Stefanie Åkesson

Personal information
- Nickname: Lillis
- Born: Stefanie Åkesson April 21, 1964 (age 62) Falun, Sweden.
- Occupation(s): Skateboarder, sales person, designer
- Years active: 1981–present
- Spouse(s): Anu Paananen 1985–2001 Angela Lamadrid 2001–2025
- Children: Mia Åkesson, Bastian Åkesson
- Website: stefanieakesson.com

Sport
- Country: Sweden
- Sport: Skateboarding
- Event: Freestyle
- Turned pro: 1987

= Stefanie Åkesson =

Swedish professional skateboarder (born 1964)

Stefanie Åkesson is a Swedish freestyle skateboarder. She is the founder of the International Network for Flatland freestyle Skateboarding (INFFS) and of Reverse Freestyle Skateboards, as well as the co-founder of the World Freestyle Skateboard Association (WFSA).

Åkesson started to skateboard in 1978 and won her first Swedish Skateboard Championships in 1983. Won her first European Championships in 1987, the World Championships in 2000 (tie with Kevin Harris), and the European Championships once again in 2005. In 2011 she won the World Championships again.

Stefanie enters contests, does demos, shows and clinics all over the world. She was part of the theater group Skokloster Teatersällskap as a lead actor and work part-time as a sales person for Stadium .

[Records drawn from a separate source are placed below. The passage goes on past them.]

(* ===== verification/Annotation.v ===== *)
(** * Annotation metadata: [core/spakky/src/spakky/core/common/annotation.py]

    Every decorator of the framework ([Pod], [Order], [Transactional],
    [ProtectedRequirement], ...) is an [Annotation] that records itself in a
    dictionary kept under one attribute of the decorated object. The
    dictionary is found by [getattr], which for a class also looks at its
    bases, and it is then mutated in place: the model keeps the dictionaries
    in a heap, so that two objects may share one. *)

From S2P Require Import Prelude.

(** The class of an annotation, and a decorated class or function. *)
Abbreviation ann_class := string.
Abbreviation py_object := string.

(** An annotation instance: [type(self).mro()] and its fields. *)
Record annotation (P : Type) := mk_annotation {
  ann_mro : list ann_class;
  ann_payload : P;
}.
Arguments mk_annotation {P}.
Arguments ann_mro {P}.
Arguments ann_payload {P}.

Inductive annotation_error :=
  | AnnotationNotFoundError
  | MultipleAnnotationFoundError.

Section annotation.
Context {P : Type}.

(** [dict[type, list[Self]]] *)
Abbreviation metadata_dict := (list (ann_class * list (annotation P))).

(** [attr] is each object's own [ANNOTATION_METADATA] attribute, a reference
    into [dicts]; [lookup_order] is where [getattr] searches, the object
    first (its MRO for a class, the object alone for a function). *)
Record ann_store := mk_ann_store {
  attr : gmap py_object nat;
  dicts : gmap nat metadata_dict;
  lookup_order : py_object → list py_object;
}.

(** [getattr(obj, ANNOTATION_METADATA, ...)], as a reference *)
Fixpoint first_attr (own : gmap py_object nat) (order : list py_object) : option nat :=
  match order with
  | [] => None
  | o :: order' =>
      match own !! o with Some r => Some r | None => first_attr own order' end
  end.

Definition metadata_ref (st : ann_store) (obj : py_object) : option nat :=
  first_attr (attr st) (lookup_order st obj).

Definition get_metadata (st : ann_store) (obj : py_object) : metadata_dict :=
  match metadata_ref st obj with
  | Some r => default [] (dicts st !! r)
  | None => []
  end.

(** The loop over [type(self).mro()] of [__set_metadata]. *)
Definition index_annotation (a : annotation P) (md : metadata_dict) : metadata_dict :=
  foldl (λ md base_type,
           let md' := if dict_has base_type md then md else dict_set base_type [] md in
           dict_set base_type (default [] (dict_get base_type md') ++ [a]) md')
        md (ann_mro a).

Definition fresh_ref (st : ann_store) : nat := fresh (dom (dicts st)).

(** [annotation(obj)], [Annotation.__call__] *)
Definition set_metadata (a : annotation P) (obj : py_object) (st : ann_store) : ann_store :=
  let r := match metadata_ref st obj with Some r => r | None => fresh_ref st end in
  mk_ann_store (<[obj := r]> (attr st))
               (<[r := index_annotation a (get_metadata st obj)]> (dicts st))
               (lookup_order st).

Definition all (cls : ann_class) (st : ann_store) (obj : py_object) : list (annotation P) :=
  default [] (dict_get cls (get_metadata st obj)).

Definition exists_ (cls : ann_class) (st : ann_store) (obj : py_object) : bool :=
  dict_has cls (get_metadata st obj).

(** [annotations[0]] after the length test of [get], [get_or_none] and
    [get_or_default]; the lists of a metadata dictionary are never empty. *)
Definition single (l : list (annotation P)) : outcome annotation_error (annotation P) :=
  match l with
  | [a] => Ok a
  | [] => Raise AnnotationNotFoundError
  | _ => Raise MultipleAnnotationFoundError
  end.

Definition get (cls : ann_class) (st : ann_store) (obj : py_object)
    : outcome annotation_error (annotation P) :=
  match dict_get cls (get_metadata st obj) with
  | None => Raise AnnotationNotFoundError
  | Some annotations => single annotations
  end.

Definition get_or_none (cls : ann_class) (st : ann_store) (obj : py_object)
    : outcome annotation_error (option (annotation P)) :=
  match dict_get cls (get_metadata st obj) with
  | None => Ok None
  | Some annotations => Some <$> single annotations
  end.

Definition get_or_default (cls : ann_class) (st : ann_store) (obj : py_object)
    (dflt : annotation P) : outcome annotation_error (annotation P) :=
  match dict_get cls (get_metadata st obj) with
  | None => Ok dflt
  | Some annotations => single annotations
  end.

(** ** Lemmas *)

Implicit Types (st : ann_store) (a : annotation P) (cls : ann_class).

(** References used by attributes are allocated, and no list indexed under
    an annotation class is empty. *)
Definition ann_wf st : Prop :=
  (∀ o r, attr st !! o = Some r → is_Some (dicts st !! r)) ∧
  (∀ o, ∃ rest, lookup_order st o = o :: rest) ∧
  (∀ r md cls l, dicts st !! r = Some md → dict_get cls md = Some l → l ≠ []).

Lemma index_step a cls base md :
  dict_get cls
    (let md' := if dict_has base md then md else dict_set base [] md in
     dict_set base (default [] (dict_get base md') ++ [a]) md') =
  if decide (cls = base) then Some (default [] (dict_get cls md) ++ [a])
  else dict_get cls md.
Proof.
  simpl. destruct (decide (cls = base)) as [->|Hne].
  - rewrite dict_get_set_eq. unfold dict_has.
    destruct (dict_get base md) as [l|] eqn:Hb; [by rewrite Hb|].
    by rewrite dict_get_set_eq.
  - rewrite dict_get_set_ne by done. destruct (dict_has base md); [done|].
    by rewrite dict_get_set_ne.
Qed.

Lemma index_annotation_get a cls md :
  NoDup (ann_mro a) →
  dict_get cls (index_annotation a md) =
    if decide (cls ∈ ann_mro a) then Some (default [] (dict_get cls md) ++ [a])
    else dict_get cls md.
Proof.
  unfold index_annotation. revert md.
  induction (ann_mro a) as [|base mro IH]; intros md; [done|].
  rewrite NoDup_cons. intros [Hb Hmro]. cbn [foldl]. rewrite IH by done.
  rewrite index_step. destruct (decide (cls = base)) as [->|Hne].
  - by rewrite (decide_False (P := base ∈ mro)), (decide_True (P := base ∈ base :: mro)) by set_solver.
  - destruct (decide (cls ∈ mro)).
    + by rewrite decide_True by set_solver.
    + by rewrite decide_False by set_solver.
Qed.

Lemma first_attr_insert_self own o rest r :
  first_attr (<[o := r]> own) (o :: rest) = Some r.
Proof. simpl. by rewrite lookup_insert_eq. Qed.

Lemma get_metadata_set_self a obj st :
  ann_wf st →
  get_metadata (set_metadata a obj st) obj = index_annotation a (get_metadata st obj).
Proof.
  intros (_ & Hord & _). destruct (Hord obj) as [rest Hrest].
  unfold get_metadata at 1, metadata_ref, set_metadata. cbn.
  rewrite Hrest, first_attr_insert_self, lookup_insert_eq. done.
Qed.

Lemma first_attr_dicts st o r :
  ann_wf st → metadata_ref st o = Some r → is_Some (dicts st !! r).
Proof.
  intros (Hattr & _ & _). unfold metadata_ref.
  induction (lookup_order st o) as [|o' order IH]; simpl; [done|].
  destruct (attr st !! o') eqn:Ho'; [intros [= <-]; eauto|done].
Qed.

Lemma first_attr_insert_other own obj r order :
  obj ∉ order → first_attr (<[obj := r]> own) order = first_attr own order.
Proof.
  induction order as [|o order IH]; simpl; [done|].
  rewrite not_elem_of_cons. intros [Hne Hin].
  rewrite lookup_insert_ne by done. by rewrite IH.
Qed.

(** An object that does not reach [obj] and does not share its dictionary
    keeps its metadata. *)
Lemma get_metadata_set_other a obj st o :
  ann_wf st →
  obj ∉ lookup_order st o →
  (metadata_ref st o = metadata_ref st obj → metadata_ref st o = None) →
  get_metadata (set_metadata a obj st) o = get_metadata st o.
Proof.
  intros Hwf Hin Hdiff.
  assert (metadata_ref (set_metadata a obj st) o = metadata_ref st o) as Href.
  { unfold metadata_ref, set_metadata. cbn. by apply first_attr_insert_other. }
  unfold get_metadata. rewrite Href.
  destruct (metadata_ref st o) as [r|] eqn:Ho; [|done].
  cbn. destruct (metadata_ref st obj) as [r'|] eqn:Hobj.
  - rewrite lookup_insert_ne; [done|]. intros ->. by specialize (Hdiff eq_refl).
  - rewrite lookup_insert_ne; [done|]. intros <-.
    destruct (first_attr_dicts st o (fresh_ref st) Hwf Ho) as [md Hmd].
    apply (is_fresh (dom (dicts st))). apply elem_of_dom. eauto.
Qed.

Lemma index_annotation_nonempty a md :
  NoDup (ann_mro a) →
  (∀ cls l, dict_get cls md = Some l → l ≠ []) →
  ∀ cls l, dict_get cls (index_annotation a md) = Some l → l ≠ [].
Proof.
  intros Hmro Hmd cls l. rewrite index_annotation_get by done.
  case_decide; [intros [= <-]; by destruct (default _ _)|apply Hmd].
Qed.

Lemma get_metadata_nonempty st obj cls l :
  ann_wf st → dict_get cls (get_metadata st obj) = Some l → l ≠ [].
Proof.
  intros (_ & _ & Hne). unfold get_metadata.
  destruct (metadata_ref st obj) as [r|]; [|done].
  destruct (dicts st !! r) as [md|] eqn:Hr; simpl; [eauto|done].
Qed.

Lemma set_metadata_wf a obj st :
  NoDup (ann_mro a) → ann_wf st → ann_wf (set_metadata a obj st).
Proof.
  intros Hmro Hwf. pose proof Hwf as (Hattr & Hord & Hne).
  unfold set_metadata. set (r := match metadata_ref st obj with Some _ => _ | None => _ end).
  split_and!; cbn.
  - intros o r'. destruct (decide (o = obj)) as [->|Ho].
    + rewrite lookup_insert_eq. intros [= <-]. rewrite lookup_insert_eq. eauto.
    + rewrite lookup_insert_ne by done. intros Ho'.
      destruct (decide (r' = r)) as [->|Hr]; [rewrite lookup_insert_eq; eauto|].
      rewrite lookup_insert_ne by done. eauto.
  - done.
  - intros r' md cls l. destruct (decide (r' = r)) as [->|Hr].
    + rewrite lookup_insert_eq. intros [= <-].
      apply index_annotation_nonempty; [done|]. intros. by eapply get_metadata_nonempty.
    + rewrite lookup_insert_ne by done. eauto.
Qed.

Lemma all_set_metadata a obj st cls :
  ann_wf st → NoDup (ann_mro a) →
  all cls (set_metadata a obj st) obj =
    if decide (cls ∈ ann_mro a) then all cls st obj ++ [a] else all cls st obj.
Proof.
  intros Hwf Hmro. unfold all.
  rewrite get_metadata_set_self, index_annotation_get by done.
  by destruct (decide (cls ∈ ann_mro a)).
Qed.

(** Decorating an object appends the annotation, for that object, to
    exactly the lists indexed under the annotation's own classes (its MRO),
    in order of decoration, and leaves its other lists alone; the store stays
    well formed, so [annotations[0]] never fails on an indexed class. *)
Theorem annotate_indexes_mro a obj st cls :
  ann_wf st → NoDup (ann_mro a) →
  all cls (set_metadata a obj st) obj =
    (if decide (cls ∈ ann_mro a) then all cls st obj ++ [a] else all cls st obj) ∧
  ann_wf (set_metadata a obj st).
Proof.
  intros Hwf Hmro. split; [by apply all_set_metadata|by apply set_metadata_wf].
Qed.

(** Decorating a class that has no metadata of its own but inherits a
    decorated base's mutates the dictionary of that base: the annotation
    shows up on the base, and a base that was decorated once with the same
    annotation class can no longer be read with [get]. *)
Theorem annotating_subclass_mutates_base a child base st cls r :
  ann_wf st → NoDup (ann_mro a) → cls ∈ ann_mro a →
  metadata_ref st child = Some r → metadata_ref st base = Some r →
  child ∉ lookup_order st base →
  all cls (set_metadata a child st) base = all cls st base ++ [a] ∧
  (all cls st base ≠ [] →
   get cls (set_metadata a child st) base = Raise MultipleAnnotationFoundError).
Proof.
  intros Hwf Hmro Hcls Hc Hb Hin.
  assert (dict_get cls (get_metadata (set_metadata a child st) base) =
          Some (all cls st base ++ [a])) as Hget.
  { unfold get_metadata at 1.
    replace (metadata_ref (set_metadata a child st) base) with (Some r).
    - unfold set_metadata. cbn. rewrite Hc, lookup_insert_eq. simpl.
      rewrite index_annotation_get, decide_True by done.
      unfold all, get_metadata. by rewrite Hc, Hb.
    - unfold metadata_ref, set_metadata. cbn.
      by rewrite first_attr_insert_other. }
  split; [unfold all at 1; by rewrite Hget|].
  intros Hne. unfold get. rewrite Hget.
  destruct (all cls st base) as [|x [|y l]]; simpl; done.
Qed.

(** Objects that are neither related nor share a dictionary do not interfere. *)
Lemma annotate_frame a obj st o cls :
  ann_wf st → obj ∉ lookup_order st o →
  (metadata_ref st o = metadata_ref st obj → metadata_ref st o = None) →
  all cls (set_metadata a obj st) o = all cls st o.
Proof. intros. unfold all. by rewrite get_metadata_set_other. Qed.
End annotation.
Arguments ann_store : clear implicits.

Create HintDb annotation.
#[export] Hint Resolve set_metadata_wf : annotation.

(** ** Witnesses: [@Pod() class A], then [@Pod() class B(A)] *)

Definition ex_order (o : py_object) : list py_object :=
if decide (o = "B") then ["B"; "A"; "object"] else [o].
Definition ex_pod_a : annotation nat := mk_annotation ["Pod"; "Annotation"; "object"] 1.
Definition ex_pod_b : annotation nat := mk_annotation ["Pod"; "Annotation"; "object"] 2.

Definition ann_store_empty : ann_store nat := mk_ann_store ∅ ∅ ex_order.
Definition ann_store_a : ann_store nat := set_metadata ex_pod_a "A" ann_store_empty.

Lemma ann_store_empty_wf : ann_wf ann_store_empty.
Proof.
  split_and!; [done| |done]. intros o. cbn. unfold ex_order.
  case_decide; subst; eauto.
Qed.

Lemma annotate_indexes_mro_witness :
  all "Annotation" ann_store_a "A" = [ex_pod_a] ∧ ann_wf ann_store_a.
Proof.
  destruct (annotate_indexes_mro ex_pod_a "A" ann_store_empty "Annotation") as [H1 H2].
  - apply ann_store_empty_wf.
  - decide_compute.
  - split; [exact H1|exact H2].
Defined.

Lemma annotating_subclass_mutates_base_witness :
  all "Pod" (set_metadata ex_pod_b "B" ann_store_a) "A" = [ex_pod_a; ex_pod_b] ∧
  get "Pod" (set_metadata ex_pod_b "B" ann_store_a) "A" = Raise MultipleAnnotationFoundError.
Proof.
  destruct (annotating_subclass_mutates_base ex_pod_b "B" "A" ann_store_a "Pod" 0)
    as [H1 H2].
  - apply set_metadata_wf; [|apply ann_store_empty_wf].
    decide_compute.
  - decide_compute.
  - decide_compute.
  - vm_compute. done.
  - vm_compute. done.
  - decide_compute.
  - split; [exact H1|]. apply H2. vm_compute. done.
Defined.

She has her own pro signature model from Moonshine Skateboards .

==Contest highlights==
- 1st World Championships 2011, Malmö, Sweden
- 1st World Championships 2000, San Francisco, USA (tie)
- 2nd World Championships 2007, Vancouver, Canada
- 2nd World Championships 2006, England
- 2nd World Championships 2005, São Paulo, Brazil
- 2nd World Championships 2003, Germany
- 2nd World Championships 2001, USA
- 2nd World Round Up 2023, Vancouver, Canada
- 2nd U2R 2023, France
- 2nd NASS 2009, South and West Showground, England
- 2nd U2R 2023, Saint Yan, France
- 2nd Grand Prix Trocadero 2008, Paris, France
- 2nd Spon On Summer Classic 2008, Glendale, USA
- 2nd Venice Beach Contest & Jam 2010, Venice Beach, USA
- 2nd UK Round Up 2015, England
- 3rd World Championships 2018, Tokyo, Japan
- 3rd World Championships 2017, Stockholm, Sweden
- 3rd World Championships 2008, Brazil
- 3rd European Championships 2021, Brandenburg, Germany (world open contest, Lillis second best European)
- 3rd Japan Freestyle Skateboard Contest 2022, Chiba, Japan
- 1st Spot On Summer Classic II 2009, Glendale, California
- 1st Reverse Freestyle Open 2003, Sweden
- 1st European Championships 2005, England
- 1st European Championships 1987, Sweden
- 3rd European Championships 2021, Brandenburg, Germany
- 1st SKF Euro Cup 2990, Sweden
- 1st Chit Challenge, New Jersey 2001
- 1st LA Barrio Games, Los Angeles 2001
- 1st Swedish Championships 15 times (or more, Stefanie doesn’t remember how many.)
- 1st Swedish Cup, several times
- 3rd All Japan Freestyle Skateboard Contest 2012, Tokyo, Japan
- 3rd Paderborn World Cup 2009, Paderborn, Germany
- 4th All Japan Freestyle Skateboard Contest 2022, Tokyo, Japan
- 4th All Japan Freestyle Skateboard Contest 2023, Osaka, Japan
- 4th Stockholm Freestyle 2016, Stockholm Sweden
- 4th World Round Up 2012, Vancouver, Canada
- 5th World Round Up 2015, Vancouver, Canada
- 6th World Round Up 2017, Vancouver, Canada
- 6th World Round Up 2016, Vancouver, Canada
- 6th World Round Up 2013, Vancouver, Canada

Guinness World Record 2008: Most Dogwalks in 1 minute.

Guinness World Record 2006: Longest one wheelie on flat, 39 meters.
Update!:
Guinness World Record 2007: Longest one wheelie on flat, 68 meters and 54 centimeters.

==Sponsors==
- Moonshine Skateboards
- Seismic Skate Systems

==Early life==
Stefanie Åkesson was born April 21, 1964, in Falun, Sweden to Britt-Inger and Kjell Åkesson. She was assigned male at birth, was given the name Stefan and struggled with gender dysphoria throughout life, and finally in 2023 started a medical transition.

She was raised in Falun and in 1992 moved to Idealbyn Skokloster. She has a younger brother, Peter, that lives in Thailand and work as a horseback riding instructor. Stefanie has two kids and joke "they are older than me now".